Malta, I might add, is fantastic in this novel. The first time I read it, I thought that what Hobb did with Malta was genius on the level of what she did with Kennit. The second time, watchful and not taken by surprise, I found I could see through the gaps, as it were, a little better – but it’s still true that she’s a fantastic piece of work that should act as a lesson for everyone out there wanting to learn about character development. And even about character per se. The obvious comparison is Martin’s Sansa, but Malta is both more realistic and more infuriating than Sansa – and her character development is more impressive and more believable.
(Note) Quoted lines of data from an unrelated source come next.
(* ===== verification/Dht.v ===== *)
(** * Provider table (crates/craftec-net/src/dht.rs)

    The in-memory table from CIDs to timestamped provider records.  It refines a
    finite map from (CID, node) pairs to the time of the last announcement. *)
From Stdlib Require Import ZArith Lia.
From stdpp Require Import base list list_numbers numbers gmap.
From S2P Require Import Prelude Types Instances Wire.

Local Open Scope Z_scope.

Record ProviderRecord : Type := mkRecord {
  prov_node : NodeId;
  announced_at : Z;
}.

(** [DashMap<Cid, Vec<ProviderRecord>>]; instants are milliseconds. *)
Abbreviation DhtProviders := (gmap Cid (list ProviderRecord)).

Definition dht_new : DhtProviders := ∅.

(** [records.iter_mut().find(..)] refreshed, or the record pushed. *)
Fixpoint refresh (n : NodeId) (now : Z) (records : list ProviderRecord) : list ProviderRecord :=
  match records with
  | [] => [mkRecord n now]
  | r :: records =>
      if bool_decide (prov_node r = n) then mkRecord (prov_node r) now :: records
      else r :: refresh n now records
  end.

Definition announce_provider (d : DhtProviders) (c : Cid) (n : NodeId) (now : Z) : DhtProviders :=
  match d !! c with
  | Some records => <[c := refresh n now records]> d
  | None => <[c := [mkRecord n now]]> d
  end.

Definition get_providers (d : DhtProviders) (c : Cid) : list NodeId :=
  match d !! c with
  | Some records => map prov_node records
  | None => []
  end.

Definition other_node (n : NodeId) (r : ProviderRecord) : bool := negb (bool_decide (prov_node r = n)).

Definition remove_provider (d : DhtProviders) (c : Cid) (n : NodeId) : DhtProviders :=
  let d := match d !! c with
           | Some records => <[c := List.filter (other_node n) records]> d
           | None => d
           end in
  match d !! c with
  | Some [] => delete c d
  | _ => d
  end.

(** [retain] of the records, then of the non-empty entries. *)
Definition retain_records (keep : ProviderRecord -> bool) (d : DhtProviders) : DhtProviders :=
  omap (fun records => match List.filter keep records with [] => None | rs => Some rs end) d.

Definition dht_remove_node (d : DhtProviders) (n : NodeId) : DhtProviders := retain_records (other_node n) d.

(** [now.duration_since(announced_at) < ttl]; [duration_since] saturates at zero. *)
Definition fresh_record (now ttl : Z) (r : ProviderRecord) : bool := Z.max 0 (now - announced_at r) <? ttl.

Definition sum_entries (f : list ProviderRecord -> nat) (d : DhtProviders) : nat :=
  map_fold (fun _ records acc => (f records + acc)%nat) 0%nat d.

Definition dht_prune_stale (d : DhtProviders) (now ttl : Z) : DhtProviders * nat :=
  (retain_records (fresh_record now ttl) d,
   sum_entries (fun records => (length records - length (List.filter (fresh_record now ttl) records))%nat) d).

Definition dht_cid_count (d : DhtProviders) : nat := size d.
Definition provider_count (d : DhtProviders) : nat := sum_entries length d.

(** ** Abstract specification *)

Abbreviation Announcements := (gmap (Cid * NodeId) Z).

Inductive dht_op : Type :=
| Announce (c : Cid) (n : NodeId) (now : Z)
| RemoveProvider (c : Cid) (n : NodeId)
| RemoveNode (n : NodeId)
| Prune (now ttl : Z).

Definition dht_exec (d : DhtProviders) (op : dht_op) : DhtProviders :=
  match op with
  | Announce c n now => announce_provider d c n now
  | RemoveProvider c n => remove_provider d c n
  | RemoveNode n => dht_remove_node d n
  | Prune now ttl => (dht_prune_stale d now ttl).1
  end.

Definition dht_spec (R : Announcements) (op : dht_op) : Announcements :=
  match op with
  | Announce c n now => <[(c, n) := now]> R
  | RemoveProvider c n => delete (c, n) R
  | RemoveNode n => filter (fun kv => kv.1.2 <> n) R
  | Prune now ttl => filter (fun kv => Z.max 0 (now - kv.2) < ttl) R
  end.

(** The records are the announcements, each pair once, with no empty entry. *)
Record dht_repr (d : DhtProviders) (R : Announcements) : Prop := {
  dr_records c n t : mkRecord n t ∈ default [] (d !! c) <-> R !! (c, n) = Some t;
  dr_nodup c : NoDup (map prov_node (default [] (d !! c)));
  dr_nonempty c : d !! c <> Some [];
}.

(** ** Record lists *)

Lemma refresh_elem n now l m t :
  NoDup (map prov_node l) ->
  mkRecord m t ∈ refresh n now l <-> (m = n /\ t = now) \/ (m <> n /\ mkRecord m t ∈ l).
Proof.
  induction l as [|[m' t'] l IH]; cbn; intros Hnd.
  { rewrite list_elem_of_singleton. split; [intros [= -> ->]; by left|]. intros [[-> ->]|[_ ?%not_elem_of_nil]]; done. }
  apply NoDup_cons in Hnd as [Hn Hnd]. case_bool_decide as E; cbn in E; [subst m'|]; rewrite !elem_of_cons.
  - split.
    + intros [[= -> ->]|Hl]; [by left|]. destruct (decide (m = n)) as [->|]; [|by right; auto].
      destruct Hn. apply list_elem_of_fmap. by exists (mkRecord n t).
    + intros [[-> ->]|[Hne [[= -> ->]|Hl]]]; [by left|done|by right].
  - rewrite IH by done. split.
    + intros [[= -> ->]|[[-> ->]|[Hne Hl]]]; [right; auto|by left|right; auto].
    + intros [[-> ->]|[Hne [[= -> ->]|Hl]]]; [by right; left|by left|right; right; done].
Qed.

Lemma refresh_nodes n now l :
  map prov_node (refresh n now l) = map prov_node l ++ (if bool_decide (n ∈ map prov_node l) then [] else [n]).
Proof.
  induction l as [|r l IH]; cbn; [done|]. destruct (bool_decide (prov_node r = n)) eqn:E; bool_to_prop; cbn.
  - rewrite bool_decide_true by (subst; apply elem_of_cons; by left). by rewrite app_nil_r.
  - rewrite IH. f_equal. f_equal. erewrite bool_decide_ext; [done|]. rewrite elem_of_cons. naive_solver.
Qed.

Lemma refresh_nodup n now l : NoDup (map prov_node l) -> NoDup (map prov_node (refresh n now l)).
Proof.
  intros Hnd. rewrite refresh_nodes. case_bool_decide as Hin; [by rewrite app_nil_r|].
  apply NoDup_app. split_and!; [done| |apply NoDup_singleton]. by intros x Hx ->%list_elem_of_singleton.
Qed.

Lemma filter_elem {A} (f : A -> bool) l x : x ∈ List.filter f l <-> x ∈ l /\ f x = true.
Proof. rewrite !list_elem_of_In. apply filter_In. Qed.

Lemma records_filter_nodup f l : NoDup (map prov_node l) -> NoDup (map prov_node (List.filter f l)).
Proof.
  induction l as [|r l IH]; cbn; intros Hnd; [done|]. apply NoDup_cons in Hnd as [Hn Hnd].
  destruct (f r); cbn; [|by apply IH]. apply NoDup_cons. split; [|by apply IH].
  intros (x & Hx & Hin)%list_elem_of_fmap. apply Hn, list_elem_of_fmap. exists x.
  by apply filter_elem in Hin as [? _].
Qed.

Lemma retain_records_lookup keep d c : default [] (retain_records keep d !! c) = List.filter keep (default [] (d !! c)).
Proof.
  unfold retain_records. rewrite lookup_omap. destruct (d !! c) as [l|]; [|done]. cbn. by destruct (List.filter keep l).
Qed.

Lemma retain_repr keep d R R' :
  dht_repr d R ->
  (forall c n t, R' !! (c, n) = Some t <-> R !! (c, n) = Some t /\ keep (mkRecord n t) = true) ->
  dht_repr (retain_records keep d) R'.
Proof.
  intros [Hrec Hnd Hne] HR'. split.
  - intros c n t. by rewrite retain_records_lookup, filter_elem, Hrec, HR'.
  - intros c. rewrite retain_records_lookup. by apply records_filter_nodup.
  - intros c. unfold retain_records. rewrite lookup_omap. destruct (d !! c) as [l|]; [|done]. cbn.
    by destruct (List.filter keep l).
Qed.

Lemma announce_repr d R c n now : dht_repr d R -> dht_repr (announce_provider d c n now) (<[(c, n) := now]> R).
Proof.
  intros [Hrec Hnd Hne].
  assert (announce_provider d c n now = <[c := refresh n now (default [] (d !! c))]> d) as ->
    by (unfold announce_provider; by destruct (d !! c)).
  split.
  - intros c' m t. destruct (decide (c' = c)) as [->|Hc].
    + rewrite lookup_insert_eq. cbn [from_option id]. rewrite refresh_elem, Hrec by done.
      destruct (decide (m = n)) as [->|Hm].
      * rewrite lookup_insert_eq. naive_solver.
      * rewrite lookup_insert_ne by congruence. naive_solver.
    + rewrite lookup_insert_ne by done. rewrite Hrec, lookup_insert_ne by congruence. done.
  - intros c'. destruct (decide (c' = c)) as [->|Hc].
    + rewrite lookup_insert_eq. by apply refresh_nodup.
    + by rewrite lookup_insert_ne.
  - intros c'. destruct (decide (c' = c)) as [->|Hc].
    + rewrite lookup_insert_eq. by destruct (default [] (d !! c)) as [|r l]; cbn; [|case_bool_decide].
    + by rewrite lookup_insert_ne.
Qed.

Lemma remove_provider_repr d R c n : dht_repr d R -> dht_repr (remove_provider d c n) (delete (c, n) R).
Proof.
  intros [Hrec Hnd Hne].
  assert (forall c', default [] (remove_provider d c n !! c') =
    if bool_decide (c' = c) then List.filter (other_node n) (default [] (d !! c)) else default [] (d !! c')) as Hl.
  { intros c'. unfold remove_provider. destruct (d !! c) as [l|] eqn:E; [|rewrite E]; cycle 1.
    { case_bool_decide as Hc; [subst; by rewrite E|done]. }
    rewrite lookup_insert_eq. cbn [from_option id]. case_bool_decide as Hc; [subst c'|].
    - destruct (List.filter (other_node n) l); [by rewrite lookup_delete_eq|by rewrite lookup_insert_eq].
    - destruct (List.filter (other_node n) l); by rewrite ?lookup_delete_ne, lookup_insert_ne by done. }
  split.
  - intros c' m t. rewrite Hl. case_bool_decide as Hc; [subst c'|].
    + rewrite filter_elem, Hrec. unfold other_node. cbn. destruct (decide (m = n)) as [->|Hm].
      * rewrite lookup_delete_eq, bool_decide_true by done. naive_solver.
      * rewrite lookup_delete_ne by congruence. rewrite bool_decide_false by done. naive_solver.
    + rewrite Hrec, lookup_delete_ne by congruence. done.
  - intros c'. rewrite Hl. case_bool_decide; [by apply records_filter_nodup|done].
  - intros c'. unfold remove_provider. destruct (d !! c) as [l|] eqn:E.
    + rewrite lookup_insert_eq. destruct (List.filter (other_node n) l) eqn:Ef; destruct (decide (c' = c)) as [->|Hc];
        rewrite ?lookup_delete_eq, ?lookup_delete_ne, ?lookup_insert_eq, ?lookup_insert_ne by done; done.
    + by rewrite E.
Qed.

Lemma dht_exec_repr d R op : dht_repr d R -> dht_repr (dht_exec d op) (dht_spec R op).
Proof.
  intros Hr. destruct op as [c n now|c n|n|now ttl]; cbn [dht_exec dht_spec].
  - by apply announce_repr.
  - by apply remove_provider_repr.
  - apply (retain_repr _ d R); [done|]. intros c m t. rewrite map_lookup_filter_Some. unfold other_node. cbn.
    case_bool_decide; naive_solver.
  - apply (retain_repr _ d R); [done|]. intros c m t. rewrite map_lookup_filter_Some. unfold fresh_record. cbn.
    by rewrite Z.ltb_lt.
Qed.

(** ** Counts *)

Lemma sum_entries_insert f d c l :
  d !! c = None -> sum_entries f (<[c := l]> d) = (f l + sum_entries f d)%nat.
Proof.
  intros Hc. unfold sum_entries. rewrite map_fold_insert_L; [done| |done]. intros. lia.
Qed.

Lemma filter_length_le {A} (f : A -> bool) l : (length (List.filter f l) <= length l)%nat.
Proof. induction l as [|x l IH]; cbn; [lia|]. destruct (f x); cbn; lia. Qed.

(** What [retain] drops and what it keeps add up. *)
Lemma retain_count keep d :
  (provider_count (retain_records keep d) +
   sum_entries (fun l => (length l - length (List.filter keep l))%nat) d = provider_count d)%nat.
Proof.
  unfold provider_count. induction d as [|c l d Hc IH] using map_ind.
  { unfold retain_records. by rewrite omap_empty. }
  rewrite !sum_entries_insert by done. pose proof (filter_length_le keep l) as Hle.
  assert (retain_records keep d !! c = None) as Hn by (unfold retain_records; by rewrite lookup_omap, Hc).
  unfold retain_records in *. destruct (List.filter keep l) as [|r rs] eqn:E.
  - rewrite omap_insert_None by (by rewrite E). rewrite delete_id by done. cbn in *. lia.
  - rewrite (omap_insert_Some _ _ _ _ (r :: rs)) by (by rewrite E). rewrite sum_entries_insert by done. cbn in *. lia.
Qed.

(** ** Properties *)

(** After any sequence of announcements, removals and expiries, the providers of a
    CID are exactly the nodes whose announcement survives, each listed once; a CID
    is counted exactly when it has a provider. *)
Theorem dht_refines_announcements ops :
  let d := foldl dht_exec dht_new ops in
  let R := foldl dht_spec ∅ ops in
  (forall c, NoDup (get_providers d c)) /\
  (forall c n, n ∈ get_providers d c <-> exists t, R !! (c, n) = Some t) /\
  (forall c, is_Some (d !! c) <-> exists n t, R !! (c, n) = Some t).
Proof.
  cbn zeta. assert (dht_repr (foldl dht_exec dht_new ops) (foldl dht_spec ∅ ops)) as [Hrec Hnd Hne].
  { assert (dht_repr dht_new ∅) as H0.
    { split; unfold dht_new; intros; rewrite ?lookup_empty; [|apply NoDup_nil_2|done]. cbn.
      split; [by intros ?%not_elem_of_nil|done]. }
    revert H0. generalize dht_new, (∅ : Announcements).
    induction ops as [|op ops IH]; intros d R Hr; [done|]. cbn. by apply IH, dht_exec_repr. }
  set (d := foldl dht_exec dht_new ops) in *. set (R := foldl dht_spec ∅ ops) in *.
  assert (forall c, get_providers d c = map prov_node (default [] (d !! c))) as Hg
    by (intros c; unfold get_providers; by destruct (d !! c)).
  split_and!.
  - intros c. by rewrite Hg.
  - intros c n. rewrite Hg, list_elem_of_fmap. split.
    + intros ([m t] & -> & Hin). exists t. by apply Hrec.
    + intros [t Ht]. exists (mkRecord n t). by rewrite Hrec.
  - intros c. split.
    + intros [l Hl]. destruct l as [|[n t] l]; [by destruct (Hne c)|]. exists n, t. apply Hrec. rewrite Hl. cbn.
      apply elem_of_cons. by left.
    + intros (n & t & Ht). apply Hrec in Ht. destruct (d !! c) as [l|]; [by eexists|]. by apply not_elem_of_nil in Ht.
Qed.

(** Expiry reports exactly the records it drops. *)
Theorem dht_prune_count d now ttl :
  ((dht_prune_stale d now ttl).2 + provider_count (dht_prune_stale d now ttl).1 = provider_count d)%nat.
Proof. unfold dht_prune_stale. cbn. rewrite Nat.add_comm. apply retain_count. Qed.

(** A concrete table: a refreshed announcement outlives the expiry of an older one. *)
Example dht_run :
  let d := foldl dht_exec dht_new
    [Announce [1] [10] 0; Announce [1] [11] 50; Announce [1] [10] 90; Announce [2] [11] 50; Prune 100 20] in
  get_providers d [1] = [[10]] /\ get_providers d [2] = [] /\ dht_cid_count d = 1%nat /\ provider_count d = 1%nat.
Proof. vm_compute. done. Qed.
Going back a moment: if you want to know who this paragon (no pun intended) of characterisation, this “Kennit” is, I can summarise him, broadly, roughly, approximately, like this: he’s Deadwood’s Al Swearengen, mixed with Battlestar Galactica’s Gaius Baltar. And we see inside his head. Yes, that is as awsome as it sounds. In fact, when reading the first novel, encountering this little trinity of Kennit, Sorcor and Etta, I found it hard not to believe that David Milch must have read it, and that this was the basis of Deadwood’s Al, Dan and Trixie. Hobb’s versions, though, are better. And to Baltar I owe a curious semi-revelation halfway through the novel: remembering Baltar’s prison scene, in which he talks about his father and reverts to his native,  peasant accent, I experimented with giving Kennit (like many real-life pirates) an uneducated West Country drawl, rather than the supercillious RP that I first imagined. I’m not convinced it’s the best interpretation, but it certainly helps cast him in a new light. And no, I’ve still not come to terms with the fact that he has a moustache with pointy ends – I’m sure that fits in somewhere, but I don’t yet understand quite where.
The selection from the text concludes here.